GPMLChangeProposal
From PathVisio Wiki
Proposed Changes to GPML
Feel free to discuss, or add more proposals. I would like to wait with the next GPML update until the next major release of PathVisio.
Changes for M7
License attribute
A new "license" column was added to the INFO table in MAPP format recently. GPML should store this info as well, the easiest way to do this is with a new attribute to the Pathway element.
Implementation:
Add attribute "License" to element "Pathway".

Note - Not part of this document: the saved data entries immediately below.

(** * SimpleBackgroundRemover: a shallow embedding of [main.js]

    The development follows the class [SimpleBackgroundRemover]:

    - [JSNumber]: the IEEE-754 binary64 arithmetic the pixel code relies on
      ([Math.sqrt], [Math.floor], [Math.round], typed-array element access,
      the clamped 8-bit store and the 32-bit float store), on top of the
      executable [SpecFloat] operations;
    - [Pixels]: [_preprocessImage] and [_applyMask] as loops over arrays;
    - [Cache]: [_getCachedModel] and [_cacheModel] over an IndexedDB model;
    - [Fetcher]: the streaming loop of [_downloadAndCacheModelWithProgress];
    - [Orchestrator]: [removeBackground] and [_loadModelWithProgress] as a
      machine whose steps are the code segments between two [await]s, run
      either alone or interleaved with other calls on the same instance. *)

From Stdlib Require Import ZArith Lia Bool SpecFloat.
From stdpp Require Import gmap strings list.

(** ** JavaScript numbers *)

Module JSNumber.

Local Open Scope Z_scope.

(** A JS Number is a binary64 float. *)
Definition prec : Z := 53.
Definition emax : Z := 1024.

Definition number : Type := spec_float.

Definition NaN : number := S754_nan.
Definition pos_zero : number := S754_zero false.

(** An integer literal or an integer-valued property such as [.length]. *)
Definition of_Z (z : Z) : number := binary_normalize prec emax z 0 false.
Definition of_nat (n : nat) : number := of_Z (Z.of_nat n).

Definition add : number -> number -> number := SFadd prec emax.
Definition mul : number -> number -> number := SFmul prec emax.
Definition div : number -> number -> number := SFdiv prec emax.
Definition Math_sqrt : number -> number := SFsqrt prec emax.
Definition ltb : number -> number -> bool := SFltb.

(** [Math.floor]: the mantissa is shifted right by the (negative) exponent;
    [Z.shiftr] rounds toward minus infinity, as [Math.floor] does. *)
Definition Math_floor (x : number) : number :=
  match x with
  | S754_finite s m e =>
      if 0 <=? e then x
      else
        let q := Z.shiftr (cond_Zopp s (Zpos m)) (- e) in
        if q =? 0 then S754_zero s else of_Z q
  | _ => x
  end.

(** [Math.round]: the nearest integer, ties toward plus infinity, that is
    floor(x + 1/2) computed exactly; a result of zero keeps the sign of [x]. *)
Definition Math_round (x : number) : number :=
  match x with
  | S754_finite s m e =>
      if 0 <=? e then x
      else
        let q := Z.shiftr (2 * cond_Zopp s (Zpos m) + 2 ^ (- e)) (1 - e) in
        if q =? 0 then S754_zero s else of_Z q
  | _ => x
  end.

(** The mathematical value of an integer-valued Number ([None] when the
    Number is not an integer). *)
Definition to_Z (x : number) : option Z :=
  match x with
  | S754_zero _ => Some 0
  | S754_finite s m e =>
      if 0 <=? e then Some (cond_Zopp s (Zpos m * 2 ^ e))
      else if Zpos m mod 2 ^ (- e) =? 0
           then Some (cond_Zopp s (Zpos m / 2 ^ (- e)))
           else None
  | _ => None
  end.

(** [ta[k]] for a typed array [ta] and a Number key [k]: the element when
    [k] is an integer inside the array, [undefined] ([None]) otherwise:
    fractional, negative, infinite and NaN keys all read [undefined]. *)
Definition typed_get {A} (ta : list A) (k : number) : option A :=
  match to_Z k with
  | Some i => if 0 <=? i then ta !! Z.to_nat i else None
  | None => None
  end.

(** [v || 0] for [v] a Number or [undefined]: NaN, both zeros and
    [undefined] are falsy. *)
Definition or_zero (v : option number) : number :=
  match v with
  | None => pos_zero
  | Some S754_nan => pos_zero
  | Some (S754_zero _) => pos_zero
  | Some x => x
  end.
(** The transport delivering packets one after the other, each with the clock
    reading during its handling. *)
Fixpoint on_packets (stream : list (float * Wire)) : M unit :=
  match stream with
  | [] => ret tt
  | (clock, data) :: rest => on_packet clock data ;; on_packets rest
  end.

Definition outcome_of {A : Type} (r : Outcome A * JudgeHandler * list Event) : Outcome A :=
  fst (fst r).

Definition handler_after {A : Type} (r : Outcome A * JudgeHandler * list Event) : JudgeHandler :=
  snd (fst r).

Definition events_of {A : Type} (r : Outcome A * JudgeHandler * list Event) : list Event :=
  snd r.

(** The messages among the effects, and whether the socket was closed. *)
Definition sent (ev : list Event) : list Val :=
  flat_map (fun e => match e with Send m => [m] | _ => [] end) ev.

Definition closed (ev : list Event) : bool :=
  existsb (fun e => match e with Close => true | _ => false end) ev.

End Handler.

Notation "x <- m ;; k" := (bind m (fun x => k))
  (at level 61, m at next level, right associativity).
Notation "m ;; k" := (bind m (fun _ => k))
  (at level 61, right associativity).

(** The class as the source has it: [_authenticate] returns [True] and
    [get_related_submission_data] returns [None]. *)
#[export] Instance base {R : Runtime} : Placeholders := {|
  _authenticate := fun _ _ => true;
  get_related_submission_data := fun _ => None
|}.

Definition UPDATE_RATE_LIMIT : nat := 5.

Definition UPDATE_RATE_TIME : Q := 1 # 2.

(** ** The specification's vocabulary *)

Section Vocabulary.
Context {R : Runtime} {P : Placeholders}.

(** Round-trip latency: receive time minus sent time. *)
Definition latency_sample (receive_time sent_time : float) : float :=
  fsub receive_time sent_time.

(** Clock offset: the midpoint of receive and sent time, minus the time the
    worker reported. *)
Definition clock_offset_sample (receive_time sent_time worker_time : float) : float :=
  fsub (fdiv (fadd receive_time sent_time) (float_of_Z 2)) worker_time.


(** The last [n] items of a list: a window of capacity [n] over everything
    pushed so far, oldest evicted first. *)
Definition lastn {A : Type} (n : nat) (l : list A) : list A :=
  skipn (length l - n) l.

(** A ping-response as the message catalogue has it: a [when] and a [time]
    that are numbers, and a [load]. *)
Record Ping : Type := mkPing {
  receive_time : float;
  packet : list (string * Val);
  sent_time : float;
  worker_time : float
}.

Definition is_ping_response (p : Ping) : Prop :=
  dict_get "name" (packet p) = Some (VStr "ping-response") /\
  (exists v, dict_get "when" (packet p) = Some v /\ as_float v = Return (sent_time p)) /\
  (exists v, dict_get "time" (packet p) = Some v /\ as_float v = Return (worker_time p)) /\
  (exists v, dict_get "load" (packet p) = Some v).


Definition arrival (p : Ping) : float * Wire :=
  (receive_time p, Decoded (VDict (packet p))).

(** The two sample windows keep to the bound they were made with. *)
Definition windows_bounded (h : JudgeHandler) : Prop :=
  maxlen (_ping_average h) = 6%nat /\ (length (items (_ping_average h)) <= 6)%nat /\
  maxlen (_time_delta h) = 6%nat /\ (length (items (_time_delta h)) <= 6)%nat.

(** The lifecycle states the specification names.  The class has no field
    for them; any reading of the lifecycle is a function of its fields. *)
Inductive Lifecycle : Type := Idle | Requested | Acknowledged | Grading.

(** A call leaves a trace when it has an effect on the outside or changes a
    field: what a handler that forwards, stores or defers a result must do. *)
Definition leaves_trace {A : Type} (h : JudgeHandler)
    (r : Outcome A * JudgeHandler * list Event) : Prop :=
  events_of r <> [] \/ handler_after r <> h.

(** The audit record [_make_json_log(sub=self._working, info=...)] builds. *)
Definition audit_record (h : JudgeHandler) (info : string) : Val :=
  VDict ([("judge", name h); ("address", judge_address h)]
         ++ (if is_none (_working h) then [] else [("submission", _working h)])
         ++ [("info", VStr info)]).

(** The names [self.handlers] has an entry for. *)
Definition catalogue : list string :=
  [ "grading-begin"; "grading-end"; "compile-error"; "compile-message";
    "batch-begin"; "batch-end"; "test-case-status"; "internal-error";
    "submission-terminated"; "submission-acknowledged"; "ping-response";
    "supported-problems"; "handshake" ].

(** Whether a packet is a message with a name from the catalogue. *)
Definition routed (data : Wire) : bool :=
  match data with
  | Decoded (VDict d) =>
      match dict_get "name" d with
      | Some (VStr s) => existsb (String.eqb s) catalogue
      | _ => false
      end
  | _ => false
  end.

(** What [on_malformed] is handed for a packet. *)
Definition payload (data : Wire) : Val :=
  match data with
  | Undecodable raw => VStr raw
  | TooDeep raw => VStr raw
  | Decoded v => v
  end.
(** * random-chess-backend: rule engine, stores and use cases

    A shallow embedding of the Go packages [internal/domain/game],
    [internal/adapters/memory], [internal/adapters/postgres] and
    [internal/usecase], followed by the properties of the assignment and
    move-commit protocol.

    Conventions of the embedding:
    - Go [int] is a 64-bit two's complement integer: a [Z] with the
      wrap-around of [+] and [-] written out ([GoInt]).
    - Go strings are byte strings: [string] of the standard library.
    - [*game.Game] is a pointer: game objects live in a [Heap] and the
      in-memory store keeps pointers, so aliasing between the store and the
      callers is visible.
    - [uuid.New()], [time.Now()], SQL [NOW()], the iteration order of a Go
      map, the scan order of a table and the rows locked by concurrent
      transactions are inputs of the operation that consumes them.
    - A run-time panic (nil dereference, slice bounds) is the result
      [Panic]; the state it leaves behind is returned with it. *)

From stdpp Require Import gmap strings list.
From Stdlib Require Import ZArith Lia String Ascii.

Open Scope Z_scope.

(** ** Go machine integers *)

Module GoInt.

Definition min_int : Z := - 2 ^ 63.
Definition max_int : Z := 2 ^ 63 - 1.

(** Two's complement wrap-around of a 64-bit [int]. *)
Definition wrap (z : Z) : Z := (z + 2 ^ 63) mod 2 ^ 64 - 2 ^ 63.

Definition add (a b : Z) : Z := wrap (a + b).
Definition sub (a b : Z) : Z := wrap (a - b).

Definition in_range (z : Z) : Prop := min_int <= z <= max_int.

End GoInt.

(** ** Shared vocabulary *)

(** [uuid.UUID] (16 bytes) as a number. *)
Abbreviation UUID := N (only parsing).
(** [time.Time] as an instant on a linear clock, in nanoseconds. *)
Abbreviation Time := Z (only parsing).
(** Addresses of heap-allocated [game.Game] objects. *)
Abbreviation ptr := nat (only parsing).
(** * devops-soar: the triage endpoint and the provider lookup scripts

    A shallow embedding of [app/app.py], [app/scripts/check_abuseipdb.py]
    and [app/scripts/check_virustotal.py], and the properties of the
    triage pipeline stated over it.

    Python code that talks to the outside (a child process, a file, an
    HTTP endpoint, standard output) is written in a small monad: a
    computation reads an environment, appends the effects it performs to
    a trace, and ends in a value or in a raised exception. *)

From Stdlib Require Import String Ascii List ZArith Bool Lia DecimalString.
From ExtLib Require Import Structures.Monad Structures.MonadExc.
Import ListNotations.
Import MonadNotation.
Local Open Scope string_scope.
Local Open Scope Z_scope.
Local Open Scope monad_scope.

(* ===================================================================== *)
(** * Python values and the builtins the sources use *)
(* ===================================================================== *)

Module Py.

(** What [json.loads] (hence [request.get_json()] and [response.json()])
    can produce.  A [str] is the string of its code points, each below
    256.  A [float] is kept as the text [repr] gives it, which
    determines it.  A [dict] keeps its items in insertion order. *)
#[warnings="-register-all"]
Inductive pyval : Type :=
| PNone
| PBool (b : bool)
| PInt (n : Z)
| PFloat (shown : string)
| PStr (s : string)
| PList (xs : list pyval)
| PDict (items : list (string * pyval)).

Inductive req_kind := ConnectionFailure | HTTPError | InvalidJSON.

(** The exception classes that occur in the three files. *)
Inductive exn : Type :=
| TypeError
| AttributeError
| KeyError (key : string)
| IndexError
| FileNotFoundError (filename : string)
| IsADirectoryError (filename : string)
| PermissionError (filename : string)
| UnicodeDecodeError
| ValueError (msg : string)
| CalledProcessError (returncode : Z) (cmd : list string) (stderr : option string)
| RequestException (kind : req_kind) (msg : string)
| JSONDecodeError (msg : string)
| SystemExit (code : Z).

(** ** str *)

Definition str_empty (s : string) : bool :=
  match s with EmptyString => true | String _ _ => false end.

(** [needle in hay] on two [str]. *)
Fixpoint str_contains (needle hay : string) : bool :=
  String.prefix needle hay ||
  match hay with
  | EmptyString => false
  | String _ rest => str_contains needle rest
  end.

(** [s.split(sep)] for a one-character separator: never an empty list. *)
Fixpoint str_split (sep : ascii) (s : string) : list string :=
  match s with
  | EmptyString => [EmptyString]
  | String c rest =>
      if Ascii.eqb c sep then EmptyString :: str_split sep rest
      else match str_split sep rest with
           | field :: fields => String c field :: fields
           | [] => [String c EmptyString]
           end
  end.

(** [c.isspace()] on the code points below 256. *)
Definition isspace (c : ascii) : bool :=
  let n := Z.of_nat (nat_of_ascii c) in
  ((9 <=? n) && (n <=? 13)) || ((28 <=? n) && (n <=? 32))
  || (n =? 133) || (n =? 160).

Fixpoint lstrip (s : string) : string :=
  match s with
  | EmptyString => EmptyString
  | String c rest => if isspace c then lstrip rest else s
  end.

Fixpoint rstrip (s : string) : string :=
  match s with
  | EmptyString => EmptyString
  | String c rest =>
      let rest' := rstrip rest in
      if isspace c && str_empty rest' then EmptyString else String c rest'
  end.

(** [s.strip()]. *)
Definition strip (s : string) : string := rstrip (lstrip s).

Fixpoint join (sep : string) (parts : list string) : string :=
  match parts with
  | [] => EmptyString
  | [p] => p
  | p :: ps => p ++ sep ++ join sep ps
  end.

(** The character U+0000, which no argument of a process may hold. *)
Definition NUL : ascii := ascii_of_nat 0.
Definition CR : ascii := ascii_of_nat 13.
Definition LF : ascii := ascii_of_nat 10.

(** What a file opened in text mode with the default [newline=None]
    gives for the characters stored in it: CR LF and a CR alone are
    read as LF. *)
Fixpoint universal_newlines (stored : string) : string :=
  match stored with
  | EmptyString => EmptyString
  | String c rest =>
      if Ascii.eqb c CR then
        String LF
          match rest with
          | String c' rest' =>
              if Ascii.eqb c' LF then universal_newlines rest'
              else universal_newlines rest
          | EmptyString => EmptyString
          end
      else String c (universal_newlines rest)
  end.

(** ** repr and str *)

Definition hexdigit (n : nat) : ascii :=
  ascii_of_nat (if Nat.ltb n 10 then 48 + n else 87 + n)%nat.

Definition printable (n : nat) : bool :=
  (Nat.leb 32 n && Nat.ltb n 127) || (Nat.leb 161 n && negb (Nat.eqb n 173)).

Definition repr_char (quote c : ascii) : string :=
  let n := nat_of_ascii c in
  if Ascii.eqb c quote || Ascii.eqb c "\" then String "\" (String c EmptyString)
  else if Nat.eqb n 9 then "\t"
  else if Nat.eqb n 10 then "\n"
  else if Nat.eqb n 13 then "\r"
  else if printable n then String c EmptyString
  else String "\" (String "x" (String (hexdigit (n / 16)) (String (hexdigit (n mod 16)) EmptyString))).

Fixpoint has_char (c : ascii) (s : string) : bool :=
  match s with
  | EmptyString => false
  | String c' rest => Ascii.eqb c c' || has_char c rest
  end.

Definition squote : ascii := "'".
Definition dquote : ascii := ascii_of_nat 34.

(** [repr] of a [str]: in single quotes, unless it holds a single quote
    and no double quote. *)
Definition repr_str (s : string) : string :=
  let quote : ascii :=
    if has_char squote s && negb (has_char dquote s) then dquote else squote in
  String quote (String.concat EmptyString (map (repr_char quote) (list_ascii_of_string s))
                ++ String quote EmptyString).

Definition str_of_int (n : Z) : string := NilZero.string_of_int (Z.to_int n).

Fixpoint repr (v : pyval) : string :=
  match v with
  | PNone => "None"
  | PBool true => "True"
  | PBool false => "False"
  | PInt n => str_of_int n
  | PFloat shown => shown
  | PStr s => repr_str s
  | PList xs => "[" ++ join ", " (map repr xs) ++ "]"
  | PDict items =>
      "{" ++ join ", " (map (fun '(k, x) => repr_str k ++ ": " ++ repr x) items) ++ "}"
  end.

Arbitrary attribute-value pairs
It would be good to store arbitrary metadata, similar to cytoscape. ... When we do this we might also be able to replace some of the infrequently used attributes with attribute-value pairs.
Implementation:
Add a new second level element "Attribute":
- Attribute
- Key: The name of the attribute
- Value: The value of the attribute
The Attribute element can be a subelement of:
- Pathway
- DataNode
- Line
- Shape
- Group
- Link
Z Order
Add a "ZOrder" attribute to each Shape, DataNode and Line element. This attribute stores the drawing order of the object. Changing the drawing order is already supported by the Java code, but is lost when saving to GPML.
Implementation:
Add attribute "ZOrder" to elements "Shape", "DataNode", "Label" and "Line"
State variables
A protein or gene can be in different states (e.g. phosphorylation, glycolysation, active/inactive, open/closed). A state variable can be represented as a little shape on the border of the DataNode that indicates the state of the DataNode instance. GPML should be able to support a state attribute for DataNode elements to enable representation of post translational modifications and for SBGN compatibility (see section 2.3.11 of the specification, note that I adopted the name "state variables" from SBGN).
Implementation:
Add a new second level element "StateVariable":
- StateVariable
- subelement Graphics
- Contains all style/color attributes from Shape->Graphics
- RelX, RelY: the placement of the shape, relative to the parent DataNode
- Shape: shape to display, same as Shape->Type
- TextLabel: text label to display
- subelement Graphics
- subelement #Comment
The "StateVariable" element can be a subelement of "DataNode":
<DataNode ...>
<Graphics .../>
<StateVariable TextLabel="P@132" Shape="Ellipse">
<Graphics .../>
</StateVariable>
</DataNode>
TODO: Should StateVariable have a 'type' attribute that specifies the type (phosphorylation, activation state, conformation state, etc.)? Or should this be derived from the shape type or text label?
Pending changes
Reduce Label and DataNode to Shape
The Label element can be reduced to Shape and the DataNode element can be reduced to a subclass of Shape. Besides that the xml-schema would become simpler and better to understand, this would enable:
- Adding text to shapes, or changing label outline to any shape
- Customization of DataNode appearance (e.g. font, fill color or shape)
Implementation:
- Add the attributes from "Label" to "Shape":
- TextLabel
- FontName
- FontStyle
- FontDecoration
- FontStrikethru
- FontWeight
- FontSize
- Alternatively, the current "Label" could become a subelement of "Shape", to group the text related attributes.
- Remove the old "Label" element
- Make "DataNode" extend "Shape" (is this possible in xml-schema?), to remove the redundant graphics and style attribute definitions.
Remove some deprecated stuff
There are some deprecated attributes that we can probably remove fairly easily as soon as we find that no pathways in wikipathways make use of them anymore.
TODO: Make a list of deprecated attributes.
Improved definition of links
We added facilities for describing links between pathways in the past, but they are currently unused.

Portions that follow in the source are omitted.